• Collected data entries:
━━━━━━━━━━

Definition set_key (key : Slice) (r : RequestPayload) : RequestPayload :=
  mkReq (Some key) (rq_version r) (rq_branch r) (rq_ref_version r) (rq_ref_branch r).
Definition set_branch (branch : Slice) (r : RequestPayload) : RequestPayload :=
  mkReq (rq_key r) (rq_version r) (Some branch) (rq_ref_version r) (rq_ref_branch r).
Definition set_ref_branch (branch : Slice) (r : RequestPayload) : RequestPayload :=
  mkReq (rq_key r) (rq_version r) (rq_branch r) (rq_ref_version r) (Some branch).
Definition set_version (ver : Hash) (r : RequestPayload) : option RequestPayload :=
  v ← bytes_of_hash ver; Some (mkReq (rq_key r) (Some v) (rq_branch r) (rq_ref_version r) (rq_ref_branch r)).
Definition set_ref_version (ver : Hash) (r : RequestPayload) : option RequestPayload :=
  v ← bytes_of_hash ver; Some (mkReq (rq_key r) (rq_version r) (rq_branch r) (Some v) (rq_ref_branch r)).

(** [CreatePutMessage], [CreateMergeMessage], [CreateGetMessage],
    [CreateBranchMessage]; the caller completes the request. *)
Definition CreatePutMessage (key : Slice) (value : Value) (request : RequestPayload) : option UMessage :=
  payload ← FillValuePayload value; Some (request_msg PUT_REQUEST (set_key key request) (Some payload)).
Definition CreateMergeMessage (key : Slice) (value : Value) (request : RequestPayload) : option UMessage :=
  payload ← FillValuePayload value; Some (request_msg MERGE_REQUEST (set_key key request) (Some payload)).
Definition CreateGetMessage (key : Slice) (request : RequestPayload) : UMessage :=
  request_msg GET_REQUEST (set_key key request) None.
Definition CreateBranchMessage (key new_branch : Slice) (request : RequestPayload) : UMessage :=
  request_msg BRANCH_REQUEST (set_branch new_branch (set_key key request)) None.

━━━━━━━━━━

• Required action:
All lines above from the one with "Definition CreateMergeMessage (key" to the one with "Definition CreateBranchMessage (key", inclusive, should be copied exactly, and no other lines.

• Exercise response:
Definition CreateMergeMessage (key : Slice) (value : Value) (request : RequestPayload) : option UMessage :=
  payload ← FillValuePayload value; Some (request_msg MERGE_REQUEST (set_key key request) (Some payload)).
Definition CreateGetMessage (key : Slice) (request : RequestPayload) : UMessage :=
  request_msg GET_REQUEST (set_key key request) None.
Definition CreateBranchMessage (key new_branch : Slice) (request : RequestPayload) : UMessage :=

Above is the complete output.